§ **INSTRUCTIONS TO FOLLOW**
Lines from the line with "(Sim.start (Sim.getns_denied None))).1" to the line with "eq_refl eq_refl eq_refl" in the entries below, and only those, must be output exactly, with both ends included.

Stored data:
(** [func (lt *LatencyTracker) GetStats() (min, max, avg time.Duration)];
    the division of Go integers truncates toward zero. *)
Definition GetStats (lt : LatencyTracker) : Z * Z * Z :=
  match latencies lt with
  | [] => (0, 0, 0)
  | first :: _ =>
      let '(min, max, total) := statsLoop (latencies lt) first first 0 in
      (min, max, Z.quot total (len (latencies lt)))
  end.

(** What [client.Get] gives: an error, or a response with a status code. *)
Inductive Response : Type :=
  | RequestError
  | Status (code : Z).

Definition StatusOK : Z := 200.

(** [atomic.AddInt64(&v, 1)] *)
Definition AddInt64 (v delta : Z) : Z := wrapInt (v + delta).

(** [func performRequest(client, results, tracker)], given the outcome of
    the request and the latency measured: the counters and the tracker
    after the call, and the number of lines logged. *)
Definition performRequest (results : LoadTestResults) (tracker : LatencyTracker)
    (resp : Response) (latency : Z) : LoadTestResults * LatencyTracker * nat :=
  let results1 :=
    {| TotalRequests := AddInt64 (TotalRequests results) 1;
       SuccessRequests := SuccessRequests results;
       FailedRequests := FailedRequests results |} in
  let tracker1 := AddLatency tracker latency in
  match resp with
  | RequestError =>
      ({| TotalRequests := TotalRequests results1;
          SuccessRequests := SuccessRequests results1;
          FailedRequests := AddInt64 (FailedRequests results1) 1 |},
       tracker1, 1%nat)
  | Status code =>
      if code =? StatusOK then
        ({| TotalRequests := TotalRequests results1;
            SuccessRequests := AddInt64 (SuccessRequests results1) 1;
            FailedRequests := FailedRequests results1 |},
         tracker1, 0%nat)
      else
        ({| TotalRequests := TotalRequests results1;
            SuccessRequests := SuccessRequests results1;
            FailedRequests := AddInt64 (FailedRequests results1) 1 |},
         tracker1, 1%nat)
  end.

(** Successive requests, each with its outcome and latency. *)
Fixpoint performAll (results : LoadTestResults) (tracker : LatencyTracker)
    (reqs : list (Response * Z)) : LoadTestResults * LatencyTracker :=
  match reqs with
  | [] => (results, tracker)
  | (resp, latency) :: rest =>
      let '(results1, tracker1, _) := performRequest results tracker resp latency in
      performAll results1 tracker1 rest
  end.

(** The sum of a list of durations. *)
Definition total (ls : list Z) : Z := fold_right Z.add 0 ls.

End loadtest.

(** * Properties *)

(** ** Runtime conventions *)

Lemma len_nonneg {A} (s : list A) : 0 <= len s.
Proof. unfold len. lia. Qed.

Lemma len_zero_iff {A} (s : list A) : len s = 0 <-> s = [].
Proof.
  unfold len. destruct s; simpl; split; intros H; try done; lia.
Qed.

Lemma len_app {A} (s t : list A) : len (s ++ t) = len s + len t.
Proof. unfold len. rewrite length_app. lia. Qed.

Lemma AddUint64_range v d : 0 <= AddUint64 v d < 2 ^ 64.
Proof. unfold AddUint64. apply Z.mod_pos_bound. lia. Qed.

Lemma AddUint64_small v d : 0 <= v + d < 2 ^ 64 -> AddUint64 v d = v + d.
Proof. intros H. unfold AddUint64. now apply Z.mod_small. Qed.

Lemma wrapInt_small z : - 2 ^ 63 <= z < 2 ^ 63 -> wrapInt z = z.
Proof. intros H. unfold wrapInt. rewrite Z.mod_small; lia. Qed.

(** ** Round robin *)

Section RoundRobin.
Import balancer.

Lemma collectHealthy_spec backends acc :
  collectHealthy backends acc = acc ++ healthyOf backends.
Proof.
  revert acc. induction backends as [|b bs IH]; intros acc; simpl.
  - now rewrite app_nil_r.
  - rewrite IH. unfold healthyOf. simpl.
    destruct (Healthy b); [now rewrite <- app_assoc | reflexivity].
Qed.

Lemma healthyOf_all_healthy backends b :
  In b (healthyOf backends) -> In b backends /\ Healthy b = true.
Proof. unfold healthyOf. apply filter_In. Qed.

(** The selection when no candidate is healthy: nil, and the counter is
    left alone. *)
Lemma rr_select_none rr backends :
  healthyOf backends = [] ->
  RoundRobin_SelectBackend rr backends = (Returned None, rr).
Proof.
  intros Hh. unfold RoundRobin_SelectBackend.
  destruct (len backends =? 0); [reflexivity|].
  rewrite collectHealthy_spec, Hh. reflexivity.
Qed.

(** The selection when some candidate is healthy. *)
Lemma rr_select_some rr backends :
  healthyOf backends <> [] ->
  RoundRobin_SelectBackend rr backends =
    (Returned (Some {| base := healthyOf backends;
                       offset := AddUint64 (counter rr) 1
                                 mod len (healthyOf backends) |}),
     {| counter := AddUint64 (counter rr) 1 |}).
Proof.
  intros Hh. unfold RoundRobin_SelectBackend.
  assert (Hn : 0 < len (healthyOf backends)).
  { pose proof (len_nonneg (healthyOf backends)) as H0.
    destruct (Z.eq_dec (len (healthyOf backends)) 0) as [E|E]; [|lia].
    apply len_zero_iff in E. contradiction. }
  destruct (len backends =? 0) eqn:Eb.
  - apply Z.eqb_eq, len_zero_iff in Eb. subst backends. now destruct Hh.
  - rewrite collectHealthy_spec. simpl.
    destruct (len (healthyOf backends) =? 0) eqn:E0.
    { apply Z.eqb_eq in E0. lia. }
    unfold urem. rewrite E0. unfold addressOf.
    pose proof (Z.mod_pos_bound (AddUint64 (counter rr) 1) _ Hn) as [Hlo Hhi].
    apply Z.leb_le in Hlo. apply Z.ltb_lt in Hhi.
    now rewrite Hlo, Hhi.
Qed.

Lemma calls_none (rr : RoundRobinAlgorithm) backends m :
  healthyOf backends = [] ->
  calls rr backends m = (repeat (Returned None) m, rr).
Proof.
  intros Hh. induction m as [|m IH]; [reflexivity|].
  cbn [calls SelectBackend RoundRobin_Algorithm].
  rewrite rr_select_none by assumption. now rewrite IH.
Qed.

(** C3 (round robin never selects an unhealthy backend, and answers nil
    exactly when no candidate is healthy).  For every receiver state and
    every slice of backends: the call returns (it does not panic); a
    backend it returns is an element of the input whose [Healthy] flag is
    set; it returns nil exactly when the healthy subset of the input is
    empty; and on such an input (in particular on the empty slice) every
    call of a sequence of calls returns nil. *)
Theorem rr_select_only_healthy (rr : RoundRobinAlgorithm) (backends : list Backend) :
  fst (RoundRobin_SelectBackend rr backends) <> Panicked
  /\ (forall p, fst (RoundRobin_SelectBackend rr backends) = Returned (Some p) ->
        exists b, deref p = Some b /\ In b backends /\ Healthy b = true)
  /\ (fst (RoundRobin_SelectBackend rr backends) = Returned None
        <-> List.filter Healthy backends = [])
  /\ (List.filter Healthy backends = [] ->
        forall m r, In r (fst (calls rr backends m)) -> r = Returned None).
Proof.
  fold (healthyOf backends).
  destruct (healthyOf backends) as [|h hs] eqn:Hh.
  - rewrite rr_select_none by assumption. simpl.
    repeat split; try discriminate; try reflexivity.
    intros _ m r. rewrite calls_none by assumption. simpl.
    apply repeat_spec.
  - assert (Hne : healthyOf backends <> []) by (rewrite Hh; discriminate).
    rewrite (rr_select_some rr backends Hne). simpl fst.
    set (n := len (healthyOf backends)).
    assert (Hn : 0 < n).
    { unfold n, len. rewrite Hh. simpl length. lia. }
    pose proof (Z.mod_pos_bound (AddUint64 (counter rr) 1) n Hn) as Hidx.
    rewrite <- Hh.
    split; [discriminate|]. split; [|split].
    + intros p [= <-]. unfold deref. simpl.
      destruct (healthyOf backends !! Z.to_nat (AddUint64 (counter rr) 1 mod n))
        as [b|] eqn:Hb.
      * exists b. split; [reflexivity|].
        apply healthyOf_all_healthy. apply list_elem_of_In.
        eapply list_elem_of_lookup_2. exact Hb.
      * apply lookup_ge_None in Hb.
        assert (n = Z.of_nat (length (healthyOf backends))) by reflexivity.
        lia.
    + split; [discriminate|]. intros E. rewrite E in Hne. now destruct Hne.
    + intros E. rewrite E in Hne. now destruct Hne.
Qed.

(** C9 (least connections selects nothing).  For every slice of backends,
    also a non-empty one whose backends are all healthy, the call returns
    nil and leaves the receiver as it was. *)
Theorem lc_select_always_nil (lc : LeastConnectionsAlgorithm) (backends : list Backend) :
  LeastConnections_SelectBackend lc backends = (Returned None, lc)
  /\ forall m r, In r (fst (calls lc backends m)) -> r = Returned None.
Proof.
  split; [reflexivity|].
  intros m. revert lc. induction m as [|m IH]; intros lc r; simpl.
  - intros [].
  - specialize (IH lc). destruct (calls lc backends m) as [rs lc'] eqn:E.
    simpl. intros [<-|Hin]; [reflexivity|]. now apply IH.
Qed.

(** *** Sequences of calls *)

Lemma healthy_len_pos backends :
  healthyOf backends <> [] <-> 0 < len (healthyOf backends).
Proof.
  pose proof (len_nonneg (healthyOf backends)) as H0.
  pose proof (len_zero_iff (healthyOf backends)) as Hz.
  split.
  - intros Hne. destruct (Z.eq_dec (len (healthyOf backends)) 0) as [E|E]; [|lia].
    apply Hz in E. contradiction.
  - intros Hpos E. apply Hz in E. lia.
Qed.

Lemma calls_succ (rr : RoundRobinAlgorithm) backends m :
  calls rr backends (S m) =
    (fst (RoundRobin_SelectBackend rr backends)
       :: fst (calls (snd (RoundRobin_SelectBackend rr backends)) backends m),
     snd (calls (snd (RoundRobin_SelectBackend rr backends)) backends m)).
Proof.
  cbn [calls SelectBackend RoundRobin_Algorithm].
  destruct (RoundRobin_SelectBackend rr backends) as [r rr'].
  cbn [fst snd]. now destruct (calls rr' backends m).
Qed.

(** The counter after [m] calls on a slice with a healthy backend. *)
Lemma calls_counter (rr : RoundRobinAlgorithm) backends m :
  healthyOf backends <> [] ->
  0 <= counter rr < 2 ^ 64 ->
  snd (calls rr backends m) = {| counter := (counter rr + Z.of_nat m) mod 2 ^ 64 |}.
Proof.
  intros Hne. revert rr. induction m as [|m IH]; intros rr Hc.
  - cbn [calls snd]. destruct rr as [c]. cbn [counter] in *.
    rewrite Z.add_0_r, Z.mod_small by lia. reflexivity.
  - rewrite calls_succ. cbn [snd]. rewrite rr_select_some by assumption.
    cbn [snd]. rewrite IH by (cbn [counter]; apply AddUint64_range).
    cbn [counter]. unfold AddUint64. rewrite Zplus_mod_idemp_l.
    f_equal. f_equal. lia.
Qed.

==

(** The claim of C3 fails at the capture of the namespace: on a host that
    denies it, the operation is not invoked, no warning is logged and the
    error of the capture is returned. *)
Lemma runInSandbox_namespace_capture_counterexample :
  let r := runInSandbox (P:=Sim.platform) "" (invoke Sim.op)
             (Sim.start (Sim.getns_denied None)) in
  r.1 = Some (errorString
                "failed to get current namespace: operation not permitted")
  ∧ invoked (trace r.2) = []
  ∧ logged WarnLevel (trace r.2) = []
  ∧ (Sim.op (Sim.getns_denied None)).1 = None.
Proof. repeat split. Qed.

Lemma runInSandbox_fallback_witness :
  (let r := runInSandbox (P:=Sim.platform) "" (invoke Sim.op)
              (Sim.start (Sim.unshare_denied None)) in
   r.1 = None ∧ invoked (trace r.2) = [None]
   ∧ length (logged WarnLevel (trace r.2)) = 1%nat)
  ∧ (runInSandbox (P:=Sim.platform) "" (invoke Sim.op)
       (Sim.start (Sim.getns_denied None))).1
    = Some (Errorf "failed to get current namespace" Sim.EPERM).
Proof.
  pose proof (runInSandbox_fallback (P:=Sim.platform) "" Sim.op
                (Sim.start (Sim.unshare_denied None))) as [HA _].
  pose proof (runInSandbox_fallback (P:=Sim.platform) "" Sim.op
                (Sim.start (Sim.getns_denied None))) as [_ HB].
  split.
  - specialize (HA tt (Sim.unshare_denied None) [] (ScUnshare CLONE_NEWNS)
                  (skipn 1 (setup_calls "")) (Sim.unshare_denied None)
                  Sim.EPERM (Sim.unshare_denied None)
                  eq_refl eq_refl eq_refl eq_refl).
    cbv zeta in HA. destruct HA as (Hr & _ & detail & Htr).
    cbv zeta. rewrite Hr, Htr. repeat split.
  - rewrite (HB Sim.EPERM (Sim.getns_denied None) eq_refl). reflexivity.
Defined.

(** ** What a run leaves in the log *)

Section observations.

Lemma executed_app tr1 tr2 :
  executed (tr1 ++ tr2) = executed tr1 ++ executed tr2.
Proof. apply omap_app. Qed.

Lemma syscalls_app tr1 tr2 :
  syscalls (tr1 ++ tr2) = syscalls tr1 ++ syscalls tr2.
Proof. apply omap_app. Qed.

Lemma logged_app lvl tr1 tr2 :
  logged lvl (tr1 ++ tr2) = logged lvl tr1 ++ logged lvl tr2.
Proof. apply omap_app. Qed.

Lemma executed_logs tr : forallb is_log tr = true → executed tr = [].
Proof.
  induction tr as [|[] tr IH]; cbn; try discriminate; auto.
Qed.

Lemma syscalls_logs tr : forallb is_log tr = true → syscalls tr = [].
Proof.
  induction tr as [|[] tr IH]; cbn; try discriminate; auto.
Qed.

==

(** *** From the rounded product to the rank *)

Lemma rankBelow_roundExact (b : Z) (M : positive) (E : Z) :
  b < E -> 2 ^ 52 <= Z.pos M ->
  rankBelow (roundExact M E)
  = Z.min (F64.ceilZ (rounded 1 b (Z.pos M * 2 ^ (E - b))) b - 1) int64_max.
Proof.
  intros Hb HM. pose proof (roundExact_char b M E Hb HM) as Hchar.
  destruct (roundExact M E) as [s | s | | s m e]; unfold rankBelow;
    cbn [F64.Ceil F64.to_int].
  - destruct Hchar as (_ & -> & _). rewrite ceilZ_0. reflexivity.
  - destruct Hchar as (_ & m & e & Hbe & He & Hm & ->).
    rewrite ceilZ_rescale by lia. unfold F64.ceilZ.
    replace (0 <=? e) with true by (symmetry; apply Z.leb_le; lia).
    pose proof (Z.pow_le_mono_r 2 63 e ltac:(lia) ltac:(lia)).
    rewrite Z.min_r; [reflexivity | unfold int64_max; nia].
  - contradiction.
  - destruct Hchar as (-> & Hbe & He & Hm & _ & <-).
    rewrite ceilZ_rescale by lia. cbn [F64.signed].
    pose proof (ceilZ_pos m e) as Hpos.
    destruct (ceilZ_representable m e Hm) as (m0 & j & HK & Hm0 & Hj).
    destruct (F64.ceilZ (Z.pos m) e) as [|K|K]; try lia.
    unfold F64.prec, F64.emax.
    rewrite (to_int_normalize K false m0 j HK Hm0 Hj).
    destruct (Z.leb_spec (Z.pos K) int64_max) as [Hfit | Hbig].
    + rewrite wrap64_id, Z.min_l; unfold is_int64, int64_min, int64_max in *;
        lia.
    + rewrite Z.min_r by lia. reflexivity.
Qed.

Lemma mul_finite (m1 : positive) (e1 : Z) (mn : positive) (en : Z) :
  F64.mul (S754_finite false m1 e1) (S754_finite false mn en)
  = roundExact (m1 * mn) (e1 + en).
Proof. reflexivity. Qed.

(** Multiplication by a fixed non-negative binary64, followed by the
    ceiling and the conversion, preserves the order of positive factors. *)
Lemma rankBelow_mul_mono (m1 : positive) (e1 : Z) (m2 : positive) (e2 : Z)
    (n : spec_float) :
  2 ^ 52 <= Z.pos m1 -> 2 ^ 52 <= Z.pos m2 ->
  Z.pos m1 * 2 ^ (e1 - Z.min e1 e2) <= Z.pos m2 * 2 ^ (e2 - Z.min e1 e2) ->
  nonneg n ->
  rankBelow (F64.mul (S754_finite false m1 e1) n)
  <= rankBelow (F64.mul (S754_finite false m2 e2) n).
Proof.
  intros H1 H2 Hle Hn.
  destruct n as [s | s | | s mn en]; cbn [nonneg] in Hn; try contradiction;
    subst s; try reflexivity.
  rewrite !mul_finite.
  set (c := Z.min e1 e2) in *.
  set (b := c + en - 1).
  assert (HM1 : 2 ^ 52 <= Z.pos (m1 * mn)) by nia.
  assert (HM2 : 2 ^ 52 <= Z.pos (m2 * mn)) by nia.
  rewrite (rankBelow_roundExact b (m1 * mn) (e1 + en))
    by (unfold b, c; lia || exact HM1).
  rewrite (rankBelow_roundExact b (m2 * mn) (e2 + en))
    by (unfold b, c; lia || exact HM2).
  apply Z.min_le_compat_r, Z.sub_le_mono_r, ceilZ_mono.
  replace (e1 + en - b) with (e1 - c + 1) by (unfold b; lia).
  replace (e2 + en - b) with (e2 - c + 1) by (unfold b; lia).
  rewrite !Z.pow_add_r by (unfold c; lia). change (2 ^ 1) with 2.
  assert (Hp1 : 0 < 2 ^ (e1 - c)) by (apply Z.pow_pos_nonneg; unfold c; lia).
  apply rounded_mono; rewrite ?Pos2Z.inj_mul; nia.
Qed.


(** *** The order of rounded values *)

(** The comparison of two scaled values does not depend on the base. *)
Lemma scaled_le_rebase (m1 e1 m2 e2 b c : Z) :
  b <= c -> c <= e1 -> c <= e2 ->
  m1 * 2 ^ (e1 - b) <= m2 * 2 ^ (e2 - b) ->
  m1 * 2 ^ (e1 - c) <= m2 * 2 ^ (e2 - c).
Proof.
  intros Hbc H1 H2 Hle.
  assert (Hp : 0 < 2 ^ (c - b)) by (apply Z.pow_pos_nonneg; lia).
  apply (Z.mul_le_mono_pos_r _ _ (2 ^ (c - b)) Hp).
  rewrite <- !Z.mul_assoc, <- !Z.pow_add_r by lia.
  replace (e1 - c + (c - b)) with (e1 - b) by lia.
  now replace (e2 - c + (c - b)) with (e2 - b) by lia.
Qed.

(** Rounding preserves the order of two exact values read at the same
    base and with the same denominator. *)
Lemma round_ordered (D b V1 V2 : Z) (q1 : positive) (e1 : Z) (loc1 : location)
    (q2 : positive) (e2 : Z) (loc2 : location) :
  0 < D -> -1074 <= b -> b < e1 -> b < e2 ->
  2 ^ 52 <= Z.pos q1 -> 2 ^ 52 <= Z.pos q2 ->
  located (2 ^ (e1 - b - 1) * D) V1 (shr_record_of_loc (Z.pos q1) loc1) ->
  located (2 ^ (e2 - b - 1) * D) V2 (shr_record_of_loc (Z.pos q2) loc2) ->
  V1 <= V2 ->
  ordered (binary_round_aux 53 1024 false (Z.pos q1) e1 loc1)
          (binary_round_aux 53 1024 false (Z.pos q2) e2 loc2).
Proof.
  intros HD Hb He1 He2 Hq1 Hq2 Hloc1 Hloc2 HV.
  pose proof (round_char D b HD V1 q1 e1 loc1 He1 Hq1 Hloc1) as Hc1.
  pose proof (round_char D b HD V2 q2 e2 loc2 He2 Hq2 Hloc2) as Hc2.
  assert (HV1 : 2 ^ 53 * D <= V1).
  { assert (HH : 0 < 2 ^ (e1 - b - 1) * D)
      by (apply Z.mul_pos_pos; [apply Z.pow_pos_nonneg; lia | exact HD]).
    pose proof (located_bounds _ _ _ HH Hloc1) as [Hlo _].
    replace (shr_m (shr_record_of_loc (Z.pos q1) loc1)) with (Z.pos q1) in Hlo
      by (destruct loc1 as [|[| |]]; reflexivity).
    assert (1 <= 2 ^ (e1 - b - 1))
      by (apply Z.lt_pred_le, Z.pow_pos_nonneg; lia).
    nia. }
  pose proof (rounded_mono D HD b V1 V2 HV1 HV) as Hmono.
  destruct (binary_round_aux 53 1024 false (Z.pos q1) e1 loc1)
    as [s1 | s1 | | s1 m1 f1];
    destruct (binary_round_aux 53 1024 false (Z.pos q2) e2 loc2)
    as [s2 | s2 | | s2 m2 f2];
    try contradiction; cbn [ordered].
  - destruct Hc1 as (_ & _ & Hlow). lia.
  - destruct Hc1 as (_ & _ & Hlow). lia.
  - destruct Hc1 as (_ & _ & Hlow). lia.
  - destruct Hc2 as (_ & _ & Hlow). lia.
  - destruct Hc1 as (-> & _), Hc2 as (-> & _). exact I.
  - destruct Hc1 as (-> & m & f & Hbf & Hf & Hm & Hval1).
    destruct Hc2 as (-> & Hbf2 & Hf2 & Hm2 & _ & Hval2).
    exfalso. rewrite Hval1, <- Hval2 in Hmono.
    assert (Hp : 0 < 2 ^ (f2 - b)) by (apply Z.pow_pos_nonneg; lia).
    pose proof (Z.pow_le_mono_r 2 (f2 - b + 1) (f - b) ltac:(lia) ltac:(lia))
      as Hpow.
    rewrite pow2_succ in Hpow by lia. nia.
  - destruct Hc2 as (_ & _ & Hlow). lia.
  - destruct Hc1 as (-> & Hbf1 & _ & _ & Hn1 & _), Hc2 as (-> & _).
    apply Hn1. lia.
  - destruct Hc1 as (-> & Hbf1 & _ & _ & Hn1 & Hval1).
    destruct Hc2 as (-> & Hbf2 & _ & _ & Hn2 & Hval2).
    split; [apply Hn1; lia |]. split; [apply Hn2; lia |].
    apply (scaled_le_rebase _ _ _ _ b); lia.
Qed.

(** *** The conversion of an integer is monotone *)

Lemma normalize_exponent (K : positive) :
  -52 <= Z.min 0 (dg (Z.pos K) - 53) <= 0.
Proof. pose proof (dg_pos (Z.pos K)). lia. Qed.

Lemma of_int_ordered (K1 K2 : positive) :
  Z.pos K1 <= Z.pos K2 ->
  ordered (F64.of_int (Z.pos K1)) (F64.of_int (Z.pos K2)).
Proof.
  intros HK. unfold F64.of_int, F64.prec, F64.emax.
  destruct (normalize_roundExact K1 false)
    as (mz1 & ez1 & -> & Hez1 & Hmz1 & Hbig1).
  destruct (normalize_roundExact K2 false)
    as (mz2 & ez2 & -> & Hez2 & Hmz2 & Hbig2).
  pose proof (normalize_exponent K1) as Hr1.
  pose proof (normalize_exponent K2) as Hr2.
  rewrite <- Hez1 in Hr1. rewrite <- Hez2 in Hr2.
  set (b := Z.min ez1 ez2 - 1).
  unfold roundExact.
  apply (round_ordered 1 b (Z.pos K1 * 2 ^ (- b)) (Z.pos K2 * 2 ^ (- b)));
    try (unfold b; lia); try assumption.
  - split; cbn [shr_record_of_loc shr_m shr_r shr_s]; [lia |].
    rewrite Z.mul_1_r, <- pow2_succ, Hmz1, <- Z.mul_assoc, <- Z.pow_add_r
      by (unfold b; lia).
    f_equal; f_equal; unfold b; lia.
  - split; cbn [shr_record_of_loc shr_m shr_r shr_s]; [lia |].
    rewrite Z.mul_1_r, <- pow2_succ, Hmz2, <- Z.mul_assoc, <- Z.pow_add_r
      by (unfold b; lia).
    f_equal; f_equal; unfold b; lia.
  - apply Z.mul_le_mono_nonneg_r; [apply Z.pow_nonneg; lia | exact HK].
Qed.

§ **TASK RESPONSE**
       (Sim.start (Sim.getns_denied None))).1
    = Some (Errorf "failed to get current namespace" Sim.EPERM).
Proof.
  pose proof (runInSandbox_fallback (P:=Sim.platform) "" Sim.op
                (Sim.start (Sim.unshare_denied None))) as [HA _].
  pose proof (runInSandbox_fallback (P:=Sim.platform) "" Sim.op
                (Sim.start (Sim.getns_denied None))) as [_ HB].
  split.
  - specialize (HA tt (Sim.unshare_denied None) [] (ScUnshare CLONE_NEWNS)
                  (skipn 1 (setup_calls "")) (Sim.unshare_denied None)
                  Sim.EPERM (Sim.unshare_denied None)
                  eq_refl eq_refl eq_refl eq_refl).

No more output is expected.